Apa itu CTI?

Komputer hari ini melakukan lebih banyak fungsi yang secara tradisional dilakukan dengan cara lain. Salah satu contohnya adalah menggunakan komputer untuk melakukan panggilan telepon. Ini disebut integrasi komputer-telepon, atau CTI.

Pusat panggilan biasanya memiliki perangkat integrasi komputer-telepon.

Salah satu bentuk utama CTI yang mendapat banyak pers akhir-akhir ini adalah VoIP , atau Voice over Internet Protocol . Teknologi ini menggunakan koneksi internet dan komputer untuk melakukan panggilan telepon. VoIP adalah salah satu bentuk integrasi, tetapi bukan satu-satunya.

Salah satu bentuk CTI yang lebih tradisional adalah ketika komputer bertindak sebagai pusat panggilan. Komputer dapat menggantikan operator manusia, merutekan panggilan dari penelepon ke penerima. Dan itu bukan hanya panggilan telepon. Teknologi ini memungkinkan transmisi dan penerimaan FAKS dan panggilan telepon Internet yang disebutkan di atas. Ini termasuk email juga, karena transmisi pesan email meniru panggilan telepon. CTI juga menawarkan fitur-fitur yang biasanya ditemukan pada telepon non-komputer, termasuk ID penelepon, penerusan panggilan, pesan suara, dan telekonferensi.

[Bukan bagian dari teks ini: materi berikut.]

Lemma apply_for_card_cases customer data now db :
  let '(response, db') := routes_cards.apply_for_card customer data now db in
  match response with
  | success application_id _ =>
      exists card_name bank limit,
        routes_cards.card_name data = Some card_name
        /\ routes_cards.bank_name data = Some bank
        /\ routes_cards.requested_credit_limit data = Some limit
        /\ (10000 <= limit /\ limit <= 1000000)
        /\ ~ holds_card_of db (Customer.id customer) bank
        /\ card_applications db !! application_id = None
        /\ db' =
           {| customers := customers db;
              card_applications :=
                <[application_id :=
                    submitted customer card_name bank
                      (routes_cards.card_type data) limit now
                      application_id]> (card_applications db);
              credit_cards := credit_cards db;
              transactions := transactions db;
              notifications := notifications db;
              audit_logs :=
                audit_logs db
                ++ [audit (Customer.id customer) "customer"
                      "card_application" now] |}
  | conflict _ =>
      db' = db
      /\ exists bank,
           routes_cards.bank_name data = Some bank
           /\ holds_card_of db (Customer.id customer) bank
  | _ => db' = db
  end.
Proof.
  unfold routes_cards.apply_for_card.
  destruct (Validators.validate_required_fields _) as [[] e1];
    [|by unfold ret].
  destruct (Validators.validate_credit_limit _) as [[] e2] eqn:Hv;
    [|by unfold ret].
  cbn [negb].
  destruct (routes_cards.card_name data) as [card_name|]; [|by unfold ret].
  destruct (routes_cards.bank_name data) as [bank|]; [|by unfold ret].
  destruct (routes_cards.requested_credit_limit data) as [limit|];
    [|by unfold ret].
  assert (10000 <= limit /\ limit <= 1000000) as Hrange.
  { apply validate_credit_limit_accepts. by rewrite Hv. }
  unfold bind, on_credit_cards.
  pose proof (existing_card_of_bank db (Customer.id customer) bank) as Hex.
  destruct (CreditCard.find_by_customer_id (Customer.id customer)
              (credit_cards db)) as [cards coll] eqn:Hfind.
  assert (coll = credit_cards db) as -> by (by injection Hfind).
  cbn [fst] in Hex.
  destruct (existsb _ cards).
  - unfold ret. rewrite db_eta. split; [done|]. exists bank.
    split; [done|]. by apply Hex.
  - unfold on_card_applications, CardApplication.create, Mongo.insert_one,
      AuditLogger.log_user_action, ret. db_simpl.
    exists card_name, bank, limit. repeat (split; [done|]).
    split; [intros H; by apply Hex in H|].
    split; [apply not_elem_of_dom, is_fresh | done].
Qed.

Secara teknis, CTI bekerja melalui aplikasi khusus yang mengelola panggilan telepon di setiap langkah. Ini secara alami memungkinkan pengarsipan dan pelacakan data panggilan telepon, termasuk nomor yang dipanggil, lama panggilan, biaya panggilan, dan sebagainya. Apakah pengguna menginginkannya atau tidak, data ini ada untuk diambil.

Dalam bentuknya yang paling sederhana, CTI adalah satu orang yang memanggil satu orang lain dan menggunakan komputer untuk merutekan panggilan tersebut. Dalam hal ini, aplikasi biasanya disebut kontrol orang pertama. Orang yang melakukan panggilan mengontrol bentuk dan fungsinya, dan penerima tidak perlu memiliki aplikasi atau perangkat CTI untuk menerima panggilan.

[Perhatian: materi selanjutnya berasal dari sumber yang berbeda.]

Definition baseline_global_percentile (self : t) (df : DataFrame)
    : result (DataFrame * Series) :=
  let q := global_percentile_q self in
  if negb (F64.leb F64.zero q && F64.leb q F64.lit_100)
  then Raise (ValueError "GLOBAL_PERCENTILE_Q must be in [0,100]")
  else
    let p := F64.div q F64.lit_100 in
    let f0 := mkSeries (df_columns df) (map (λ col, pd_quantile col p) (df_data df)) in
    F0_df ←r broadcast f0 df;
    Ok (F0_df, f0).

(** [max(3, int(np.ceil(window * self.roll_min_frac)))] *)
Definition min_periods (self : t) (window : Z) : result Z :=
  c ←r ceil_int (F64.mul (F64.of_Z window) (roll_min_frac self));
  Ok (Z.max 3 c).

Definition fill_edges (df : DataFrame) : DataFrame :=
  mkDataFrame (df_index df) (df_columns df) (map (λ col, ffill (bfill col)) (df_data df)).

Definition _rolling_apply_quantile (self : t) (df : DataFrame) (window : Z) (q : float)
    : result DataFrame :=
  _validate_positive window "ROLLING_WINDOW" ;;r
  minp ←r min_periods self window;
  let _q := λ s, np_nanquantile s (F64.div q F64.lit_100) in
  base ←r rolling _q window minp df;
  Ok (fill_edges base).

Definition baseline_rolling_median (self : t) (df : DataFrame)
    : result (DataFrame * Series) :=
  _validate_positive (rolling_window self) "ROLLING_WINDOW" ;;r
  minp ←r min_periods self (rolling_window self);
  base ←r rolling (λ w, Ok (median w)) (rolling_window self) minp df;
  let base := fill_edges base in
  let f0_repr := df_median base in
  Ok (base, f0_repr).

Definition baseline_rolling_percentile (self : t) (df : DataFrame)
    : result (DataFrame * Series) :=
  base ←r _rolling_apply_quantile self df (rolling_window self) (rolling_percentile_q self);
  let f0_repr := df_median base in
  Ok (base, f0_repr).

Definition baseline_rolling_mean (self : t) (df : DataFrame)
    : result (DataFrame * Series) :=
  _validate_positive (rolling_window self) "ROLLING_WINDOW" ;;r
  minp ←r min_periods self (rolling_window self);
  base ←r rolling (λ w, Ok (pd_rolling_mean (dropna w))) (rolling_window self) minp df;
  let base := fill_edges base in
  let f0_repr := df_median base in
  Ok (base, f0_repr).

Definition compute (self : t) (df : DataFrame) : result (DataFrame * Series) :=
  let mode := mode self in
  if decide (mode = "pre_stim_median") then baseline_pre_stim_median self df
  else if decide (mode = "global_median") then baseline_global_median self df
  else if decide (mode = "global_percentile") then baseline_global_percentile self df
  else if decide (mode = "rolling_median") then baseline_rolling_median self df
  else if decide (mode = "rolling_percentile") then baseline_rolling_percentile self df
  else if decide (mode = "rolling_mean") then baseline_rolling_mean self df
  else Raise (ValueError ("Unknown baseline mode: " ++ mode)).

End with_stats.

End BaselineComputer.

(** ** NumPy pieces of the Gaussian fallback *)

(** Python's [round(x)] to an integer: half to even. *)
Definition py_round (x : float) : result Z :=
  match x with
  | S754_nan => Raise (ValueError "cannot convert float NaN to integer")
  | S754_infinity _ => Raise (OverflowError "cannot convert float infinity to integer")
  | S754_zero _ => Ok 0
  | S754_finite s m e =>
      let r :=
        if 0 <=? e then Z.pos m * 2 ^ e
        else
          let d := 2 ^ (- e) in
          let q := Z.pos m / d in
          let rem := Z.pos m mod d in
          match 2 * rem ?= d with
          | Lt => q
          | Gt => q + 1
          | Eq => if Z.even q then q else q + 1
          end in
      Ok (if s then - r else r)
  end.

(** [np.arange(lo, hi, dtype=float)] *)
Definition arange (lo hi : Z) : list float :=
  map (λ k, F64.of_Z (lo + Z.of_nat k)) (seq 0 (Z.to_nat (hi - lo))).

(** [a.sum()] and the dot product, accumulated from left to right. *)
Definition fsum (l : list float) : float := foldl F64.add F64.zero l.

Definition dot (a b : list float) : float := fsum (zip_with F64.mul a b).

Inductive pad_mode := PadEdge | PadReflect | PadWrap.

(** The source position that position [p] of the extended signal reads, for a
    signal of [n > 0] samples ([p] runs from [-radius] to [n + radius - 1]). *)
Definition pad_source (mode : pad_mode) (n p : Z) : Z :=
  match mode with
  | PadEdge => Z.max 0 (Z.min p (n - 1))
  | PadReflect =>
      if n =? 1 then 0
      else let m := 2 * (n - 1) in
           let q := p mod m in
           if q <? n then q else m - q
  | PadWrap => p mod n
  end.

(** [np.pad(a, (radius, radius), mode=...)]; an empty axis cannot be
    extended. *)
Definition np_pad (a : list float) (radius : Z) (mode : pad_mode) : result (list float) :=
  match a with
  | [] => Raise (ValueError "can't extend empty axis 0 using modes other than 'constant' or 'empty'")
  | _ =>
      let n := Z.of_nat (length a) in
      Ok (map (λ k, default F64.nan
                      (a !! Z.to_nat (pad_source mode n (Z.of_nat k - radius))))
              (seq 0 (Z.to_nat (n + 2 * radius))))
  end.

(** [np.convolve(a, v, mode="valid")] for [len(a) >= len(v)]: the kernel is
    flipped and slid over [a]. *)
Definition np_convolve_valid (a v : list float) : list float :=
  let k := length v in
  map (λ i, dot (take k (drop i a)) (rev v)) (seq 0 (length a + 1 - k)).

(** ASCII [str.lower()]. *)
Definition ascii_lower (c : ascii) : ascii :=
  let n := nat_of_ascii c in
  if (65 <=? n)%nat && (n <=? 90)%nat then ascii_of_nat (n + 32) else c.

Fixpoint lower (s : string) : string :=
  match s with
  | EmptyString => EmptyString
  | String c s' => String (ascii_lower c) (lower s')
  end.

(** The optional SciPy routines, and [np.exp]. Arrays are passed by column;
    [HAVE_SCIPY_SG] and [HAVE_SCIPY_GAUSS] tell whether the imports
    succeeded. *)
Class Smoothers := {
  HAVE_SCIPY_SG : bool;
  (** [savgol_filter(arr, window_length=, polyorder=, axis=0)] *)
  savgol_filter : list (list float) → Z → Z → result (list (list float));
  HAVE_SCIPY_GAUSS : bool;
  (** [gaussian_filter1d(arr, sigma=, axis=0, mode=)] *)
  gaussian_filter1d : list (list float) → float → string → result (list (list float));
  np_exp : float → float
}.

(** ** [pipeline/filters.py] *)

(** [win = int(self.savgol_window) | 1], [max_odd], then
    [win = max(3, min(win, max_odd))]; Python's [|] on integers is
    two's-complement, as [Z.lor]. *)
Definition savgol_effective_window (n savgol_window : Z) : Z :=
  let win := Z.lor savgol_window 1 in
  let max_odd := if n mod 2 =? 1 then n else n - 1 in
  Z.max 3 (Z.min win max_odd).

Module FilterApplier.

Record t := mk {
  method : string;
  gaussian_sigma : float;
  gauss_boundary : string;
  savgol_window : Z;
  savgol_poly : Z
}.

(** [__init__]: [(method or "savgol").lower()] *)
Definition init (method : option string) (gaussian_sigma : float)
    (gauss_boundary : string) (savgol_window savgol_poly : Z) : t :=
  let m := match method with
           | None | Some "" => "savgol"
           | Some m => m
           end in
  mk (lower m) gaussian_sigma gauss_boundary savgol_window savgol_poly.

(** [_to_float_df]: the cells are floats already. *)
Definition _to_float_df (df : DataFrame) : DataFrame := df.

(** [df.isna()], by column. *)
Definition isna (df : DataFrame) : list (list bool) :=
  map (map F64.isnan) (df_data df).

(** [filtered.where(~nan_mask, np.nan)] *)
Definition _restore_nans (filtered : DataFrame) (nan_mask : list (list bool)) : DataFrame :=
  mkDataFrame (df_index filtered) (df_columns filtered)
    (zip_with (zip_with (λ x (m : bool), if m then F64.nan else x))
              (df_data filtered) nan_mask).

(** The temporary fill of [apply]: a column that is not entirely missing is
    filled backward then forward. *)
Definition fill_column (col : list float) : list float :=
  if forallb F64.isnan col then col else ffill (bfill col).

Section with_smoothers.
Context `{Smoothers}.

Definition _gaussian_ndimage (self : t) (df : DataFrame) : result DataFrame :=
  let mode := gauss_boundary self in
  let arr := df_data df in
  out ←r gaussian_filter1d arr (gaussian_sigma self) mode;
  pd_DataFrame out (df_index df) (df_columns df).

(** The kernel of [_gaussian_numpy]: [exp(-0.5 * (kx / sigma) ** 2)] over
    [-radius .. radius], divided by its sum. *)
Definition gaussian_kernel (sigma : float) (radius : Z) : list float :=
  let kx := arange (- radius) (radius + 1) in
  let kernel := map (λ k, let u := F64.div k sigma in
                          np_exp (F64.mul F64.lit_neg_half (F64.mul u u))) kx in
  let total := fsum kernel in
  map (λ w, F64.div w total) kernel.

Definition _gaussian_numpy (self : t) (df : DataFrame) : result DataFrame :=
  let sigma := gaussian_sigma self in
  if F64.leb sigma F64.zero then Ok df
  else
    r ←r py_round (F64.mul F64.lit_3 sigma);
    let radius := Z.max 1 r in
    let kernel := gaussian_kernel sigma radius in
    let mode := gauss_boundary self in
    let pad_mode :=
      if decide (mode = "nearest") then PadEdge
      else if decide (mode = "reflect" ∨ mode = "mirror") then PadReflect
      else PadWrap in
    cols ←r rmapM (λ a, a_pad ←r np_pad a radius pad_mode;
                        Ok (np_convolve_valid a_pad kernel)) (df_data df);
    pd_DataFrame cols (df_index df) (df_columns df).

Definition _apply_gaussian (self : t) (df : DataFrame) : result DataFrame :=
  if F64.leb (gaussian_sigma self) F64.zero then Ok df
  else if HAVE_SCIPY_GAUSS then _gaussian_ndimage self df
  else _gaussian_numpy self df.

Definition _apply_savgol (self : t) (df : DataFrame) : result DataFrame :=
  if negb HAVE_SCIPY_SG
  then Raise (ImportError "Savitzky–Golay filter requires SciPy. Please install scipy.")
  else
    let n := Z.of_nat (len df) in
    if n <? 3 then Ok df
    else
      let win := savgol_effective_window n (savgol_window self) in
      if win <=? savgol_poly self
      then Raise (ValueError "SAVGOL_POLY must be < SAVGOL_WINDOW")
      else if win <? savgol_poly self + 2
      then Raise (ValueError "SAVGOL_WINDOW must be at least POLYORDER + 2")
      else
        arr_out ←r savgol_filter (df_data df) win (savgol_poly self);
        pd_DataFrame arr_out (df_index df) (df_columns df).

(** [df_filled]: the copy of the table with every column filled. *)
Definition fill_missing (df : DataFrame) : DataFrame :=
  mkDataFrame (df_index df) (df_columns df) (map fill_column (df_data df)).

Definition apply (self : t) (df : DataFrame) : result DataFrame :=
  if empty df then Ok df
  else
    let df := _to_float_df df in
    let nan_mask := isna df in
    let df_filled := fill_missing df in
    filtered ←r
      (if decide (method self = "gaussian") then _apply_gaussian self df_filled
       else if decide (method self = "savgol") then _apply_savgol self df_filled
       else Raise (ValueError "FILTER_METHOD must be 'gaussian' or 'savgol'"));
    Ok (_restore_nans filtered nan_mask).

(** The dispatch of [apply] on its own: what the selected method returns for
    the filled table, before the mask is restored. *)
Definition smoothed (self : t) (df : DataFrame) : result DataFrame :=
  if decide (method self = "gaussian") then _apply_gaussian self (fill_missing df)
  else if decide (method self = "savgol") then _apply_savgol self (fill_missing df)
  else Raise (ValueError "FILTER_METHOD must be 'gaussian' or 'savgol'").

End with_smoothers.

End FilterApplier.

(** ** [pipeline/detrend.py] *)

(** [np.linalg.lstsq(A, y, rcond=None)[0]] for the design matrix whose
    columns are [x] and ones: the slope and the intercept of the fitted
    line. Its arithmetic (LAPACK) is not in the repository. *)
Class LinAlg := {
  np_linalg_lstsq : list float → list float → result (float * float)
}.

Module Detrender.

Record t := mk {
  method : string;
  rolling_window : Z
}.

(** The defaults of [__init__]. *)
Definition method_default : string := "none".
Definition rolling_window_default : Z := 201.

Section with_linalg.
Context `{LinAlg}.

(** One column: [s - (m*x + b)] with [x = np.arange(len(s))]. *)
Definition _linear_detrend (self : t) (s : list float) : result (list float) :=
  let x := arange 0 (Z.of_nat (length s)) in
  mb ←r np_linalg_lstsq x s;
  let '(m, b) := mb in
  Ok (zip_with (λ v xi, F64.sub v (F64.add (F64.mul m xi) b)) s x).

Definition _rolling_median_detrend (self : t) (df : DataFrame) : result DataFrame :=
  med ←r rolling (λ w, Ok (median w)) (rolling_window self) 1 df;
  Ok (df_binop F64.sub df (BaseFrame med)).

Bentuk CTI yang paling kompleks adalah call center, yang dapat menangani ratusan, ribuan, atau bahkan jutaan panggilan dalam sehari. Pusat panggilan biasanya memiliki perangkat dan aplikasi ini di mana-mana, melacak, memfasilitasi, dan mengarsipkan data telepon. Ini disebut kontrol pihak ketiga, yang berarti bahwa baik pihak yang menelepon maupun pihak penerima tidak memiliki kendali atas proses tersebut tetapi kendali berada di tangan call center.